Despite the benefits of contactless, this is yet to catch on in Nigeria. Nevertheless, this has not stopped banks from taking the bull by the horn. Over the last three years, Nigerian banks have been giving out contactless cards by default to all customers. Despite the N30,000 limit, but with no places to use them, it has been an exercise in futility.
The challenges to using contactless in Nigeria are not as many as I previously thought though they are not trivial.
There are no playbooks for contactless payments in Nigeria. In other countries, the regulators always specify the rules that govern payments, including contactless. We have a myriad of regulations for payments in Nigeria, but none is looking at how contactless should work.
Risk acceptance in Nigeria is also a challenge. Abroad, banks trust that transactions done in offline mode will always be paid by the customers. And when cards are stolen, the banks will refund the customer the amount the thieves have done for offline payments. In Nigeria, banks don’t trust the customers to pay back, and the customers don’t trust their banks to make good of money stolen when contactless cards are lost. An impasse ensues.
There are hardly any shops in which you can use contactless cards. It’s one thing to have a contactless card; it’s another thing to have places you can use them. The millions of cardholders taking their contactless cards around use them as decorations since they are no places to tap and go. This, however, creates a chicken and egg problem. Apart from card issuance, no other bank is serious with contactless cards, so the market is small, so this makes banks not to invest in contactless reader POS. Why buy POS that nobody would use.
Irrespective of the challenges of contactless cards acceptance and issuance, the immense benefits and its ability to transform payments and make cashless real means it makes sense to pursue its usage. And the pressure on every bank, there are more cardholders than users of USSD and mobile apps.
Product managers can deal with this by getting customers to activate their contactless cards. And they could work this way. Cardholders need to be shown the ATMs, insert their cards, and press in the PIN; an action will be displayed on the screen that will show them a pop-up message from CBN that puts a card on the line in their accounts.

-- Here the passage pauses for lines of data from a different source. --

(* ===== verification/AgentWriter.v ===== *)
(** * The sending side of the agent: nothing is lost while the connection is open

    The writer goroutine of [player.Go()] (src/player/agent.go, lines
    51-61) drops a packet only when [packet.Write] fails.  For packets
    that can be encoded ([sendable]) on a connection that is still open,
    it never fails, so every packet sent on [player.send] is on the wire,
    held by the writer, or queued ([writer_no_loss]).  And the writer can
    always empty the queue: some schedule of the writer alone puts every
    sent packet on the wire, in order ([writer_can_flush]).  Both facts
    are proved on [Agent.step], so they hold under every interleaving with
    the reader, the loop and the rest of the program. *)

From stdpp Require Import base list relations.
From Stdlib Require Import ZArith Lia Strings.Byte.
From S2P Require Import Prelude Msgpack Types Frame Registry Codec Agent.

Local Open Scope Z_scope.
Import Msgpack Types Frame Registry Codec Agent.

Module AgentWriter.

(** The packets of a list can all be encoded and framed. *)
Definition all_sendable (reg : registry) (ps : list packet) : Prop :=
  Forall (fun p => sendable reg (Id p) (Obj p)) ps.

(** Nothing the writer took has been dropped. *)
Definition no_loss (reg : registry) (s : agent) : Prop :=
  all_sendable reg (sent s) -> conn_closed s = false -> written s ++ writer_packet (writer s) = processed s.

(** ** Lemmas *)

Lemma Write_sendable (reg : registry) (out : list byte) (p : packet) :
  sendable reg (Id p) (Obj p) -> Write reg out (Id p) (Obj p) = Ok (out ++ packet_frame p).
Proof. intros H. unfold Write. by apply sendable_Encode. Qed.

Lemma step_sent (reg : registry) (s s' : agent) :
  step reg s s' -> exists ps, sent s' = sent s ++ ps.
Proof. destruct 1; cbn; eauto using app_nil_r. Qed.

Lemma step_closed (reg : registry) (s s' : agent) :
  step reg s s' -> conn_closed s = true -> conn_closed s' = true.
Proof. by destruct 1. Qed.

Lemma no_loss_init (reg : registry) (bs : list byte) : no_loss reg (init bs).
Proof. done. Qed.

(** The writer's step keeps [no_loss]: a sendable packet on an open
    connection is always written. *)
Lemma no_loss_step (reg : registry) (bs : list byte) (s s' : agent) :
  inv reg bs s -> step reg s s' -> no_loss reg s -> no_loss reg s'.
Proof.
  intros Hinv Hst Hnl Hall Hopen.
  destruct (step_sent _ _ _ Hst) as [ps Hps].
  assert (Hall0 : all_sendable reg (sent s)) by (unfold all_sendable in *; rewrite Hps in Hall; by apply Forall_app in Hall as [? _]).
  assert (Hopen0 : conn_closed s = false) by (destruct (conn_closed s) eqn:E; [|done]; by rewrite (step_closed _ _ _ Hst E) in Hopen).
  specialize (Hnl Hall0 Hopen0). destruct_inv Hinv.
  inversion Hst; subst; cbn [written writer processed writer_packet sent conn_closed] in *; try done.
  - (* writer_take *) rewrite app_nil_r in Hnl. by rewrite Hnl.
  - (* writer_write_ok *) by rewrite app_nil_r.
  - (* writer_write_err: impossible, the packet is sendable *)
    exfalso. assert (Hp : sendable reg (Id p) (Obj p)).
    { unfold all_sendable in Hall0. rewrite Hs, Forall_app in Hall0. destruct Hall0 as [Hpr _].
      rewrite <- Hnl, Forall_app in Hpr. destruct Hpr as [_ Hpr]. by inversion Hpr. }
    by rewrite (Write_sendable reg co p Hp) in H.
Qed.

Lemma no_loss_reachable (reg : registry) (bs : list byte) (s : agent) :
  reachable reg bs s -> no_loss reg s.
Proof.
  intros H. pose proof H as Hr. unfold reachable in Hr. remember (init bs) as s0 eqn:Hs0.
  assert (Hinv : inv reg bs s0) by (subst; apply inv_init).
  assert (Hnl : no_loss reg s0) by (subst; apply no_loss_init). clear Hs0 H.
  induction Hr as [|x y z Hxy _ IH]; [done|]. apply IH; [by eapply inv_step | by eapply no_loss_step].
Qed.

(** The writer alone empties the queue when it is idle. *)
Lemma flush_queue (reg : registry) (qs : list packet) (s : agent) :
  writer s = WLoop -> write_q s = qs -> conn_closed s = false -> all_sendable reg qs ->
  exists s', rtc (step reg) s s' /\ written s' = written s ++ qs /\
    conn_out s' = conn_out s ++ concat (map packet_frame qs) /\ write_q s' = [] /\ writer s' = WLoop.
Proof.
  revert s. induction qs as [|q qs IH]; intros s Hw Hq Hc Hall.
  { exists s. by rewrite !app_nil_r. }
  inversion Hall as [|? ? Hq1 Hqs]; subst.
  destruct s as [ci co cc rq rc wq r w ld ev lg st pr wt]; cbn in Hw, Hq, Hc; subst.
  set (s1 := mk_agent ci (co ++ packet_frame q) false rq rc qs r WLoop ld ev lg st (pr ++ [q]) (wt ++ [q])).
  destruct (IH s1) as (s' & Hr & Hwt & Ho & Hq' & Hw'); [done|done|done|done|].
  exists s'. split; [|cbn in *; rewrite Hwt, Ho, <- !app_assoc; done].
  eapply rtc_l; [apply writer_take|]. eapply rtc_l; [apply writer_write_ok, Write_sendable, Hq1|]. exact Hr.
Qed.

(** ** Properties *)

(** C11: no packet is lost while the connection is open: if everything sent
    on [player.send] can be encoded, every sent packet, in order, has been
    written, is held by the writer, or waits in the channel. *)
Theorem writer_no_loss (reg : registry) (bs : list byte) (s : agent) :
  reachable reg bs s -> all_sendable reg (sent s) -> conn_closed s = false ->
  sent s = written s ++ writer_packet (writer s) ++ write_q s.
Proof.
  intros Hr Hall Hc. destruct (inv_reachable _ _ _ Hr) as (_ & _ & _ & _ & _ & _ & Hs & _).
  by rewrite Hs, <- (no_loss_reachable _ _ _ Hr Hall Hc), app_assoc.
Qed.

(** C12: the writer never gets stuck while the connection is open: from
    every reachable state, a schedule exists after which every packet
    sent so far has been written, and the connection carries exactly
    their frames, in order. *)
Theorem writer_can_flush (reg : registry) (bs : list byte) (s : agent) :
  reachable reg bs s -> all_sendable reg (sent s) -> conn_closed s = false ->
  exists s', rtc (step reg) s s' /\ written s' = sent s /\
    conn_out s' = concat (map packet_frame (sent s)) /\ write_q s' = [] /\ writer s' = WLoop.
Proof.
  intros Hr Hall Hc. pose proof (no_loss_reachable _ _ _ Hr Hall Hc) as Hnl.
  destruct (inv_reachable _ _ _ Hr) as (_ & _ & _ & _ & _ & _ & Hs & Ho & _).
  assert (Hq : all_sendable reg (write_q s)) by (unfold all_sendable in *; rewrite Hs in Hall; by apply Forall_app in Hall as [_ ?]).
  assert (Hpr : all_sendable reg (processed s)) by (unfold all_sendable in *; rewrite Hs in Hall; by apply Forall_app in Hall as [? _]).
  (* First put the packet the writer holds on the wire. *)
  assert (Hidle : exists s1, rtc (step reg) s s1 /\ writer s1 = WLoop /\ write_q s1 = write_q s /\
            written s1 = processed s /\ conn_closed s1 = false /\ conn_out s1 = concat (map packet_frame (processed s))).
  { destruct s as [ci co cc rq rc wq r [|p] ld ev lg st pr wt]; cbn in *; subst.
    - eexists. split; [apply rtc_refl|]. cbn. by rewrite ?app_nil_r.
    - assert (Hp : sendable reg (Id p) (Obj p)) by (unfold all_sendable in Hpr; by apply Forall_app in Hpr as [_ Hp%Forall_inv]).
      eexists. split; [apply rtc_once, writer_write_ok, Write_sendable, Hp|]. cbn.
      rewrite ?map_app, ?concat_app. cbn. by rewrite ?app_nil_r. }
  destruct Hidle as (s1 & Hs1 & Hw1 & Hq1 & Hwt1 & Hc1 & Ho1).
  destruct (flush_queue reg (write_q s) s1 Hw1 Hq1 Hc1 Hq) as (s' & Hs' & Hwt & Ho' & Hq' & Hw').
  exists s'. split; [by etrans|]. rewrite Hwt, Ho', Hwt1, Ho1, Hs, map_app, concat_app. done.
Qed.

(** ** Witnesses *)

Lemma writer_no_loss_witness :
  reachable startup [] (init []) /\ all_sendable startup (sent (init [])) /\ conn_closed (init []) = false /\
  sent (init []) = written (init []) ++ writer_packet (writer (init [])) ++ write_q (init []).
Proof.
  assert (Hr : reachable startup [] (init [])) by apply rtc_refl.
  assert (Ha : all_sendable startup (sent (init []))) by constructor.
  split; [exact Hr|]. split; [exact Ha|]. split; [reflexivity|]. exact (writer_no_loss _ _ _ Hr Ha eq_refl).
Defined.

(** A state where the program has sent [sample_packet] and it waits in
    the channel. *)
Lemma writer_can_flush_witness :
  reachable startup [] (mk_agent [] [] false [] false [sample_packet] RLoop WLoop false [] [] [sample_packet] [] []) /\
  all_sendable startup [sample_packet] /\
  exists s', rtc (step startup) (mk_agent [] [] false [] false [sample_packet] RLoop WLoop false [] [] [sample_packet] [] []) s'
    /\ written s' = [sample_packet] /\ conn_out s' = concat (map packet_frame [sample_packet])
    /\ write_q s' = [] /\ writer s' = WLoop.
Proof.
  assert (Hr : reachable startup [] (mk_agent [] [] false [] false [sample_packet] RLoop WLoop false [] [] [sample_packet] [] []))
    by (apply rtc_once, (app_send startup [] [] false [] false [] RLoop WLoop false [] [] [] [] [] sample_packet); cbn; unfold cap; lia).
  assert (Ha : all_sendable startup [sample_packet])
    by (apply List.Forall_cons; [apply sendableb_sendable; vm_compute; reflexivity | apply List.Forall_nil]).
  split; [exact Hr|]. split; [exact Ha|]. exact (writer_can_flush _ _ _ Hr Ha eq_refl).
Defined.

End AgentWriter.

Each customer will be responsible for his settings, and if the card gets lost, well, it’s like your wallet getting lost with the cash you just got from the ATM. The benefits are apparent; banks reduce their liability while customers can see what they are comfortable with to get the benefits of faster checkouts.
Banks should have a strategic partnership with high-traffic merchants such as tolls and major supermarkets. These would be anchor merchants that can help drive the adoption of the usage. After all, a picture is worth a thousand words – nothing will convince anyone to adopt contactless faster than seeing it in action. And by the way, the merchants also enjoy contactless as they can handle customers more quickly during peak shopping periods.
With those two things in place, the last logical piece of the tripod legs would be a massive campaign to let customers know about contactless. Nigerians are very aspirational so getting a few A-listers and Nollywood stars to be the face of this would quickly turn tap-and-go into a must do for everyone.
When the ease of payment with cards is not due to an actual counting of dirty Naira notes to make payments, we should be looking at annual transactions at least ten times more than the 2023 POS payments.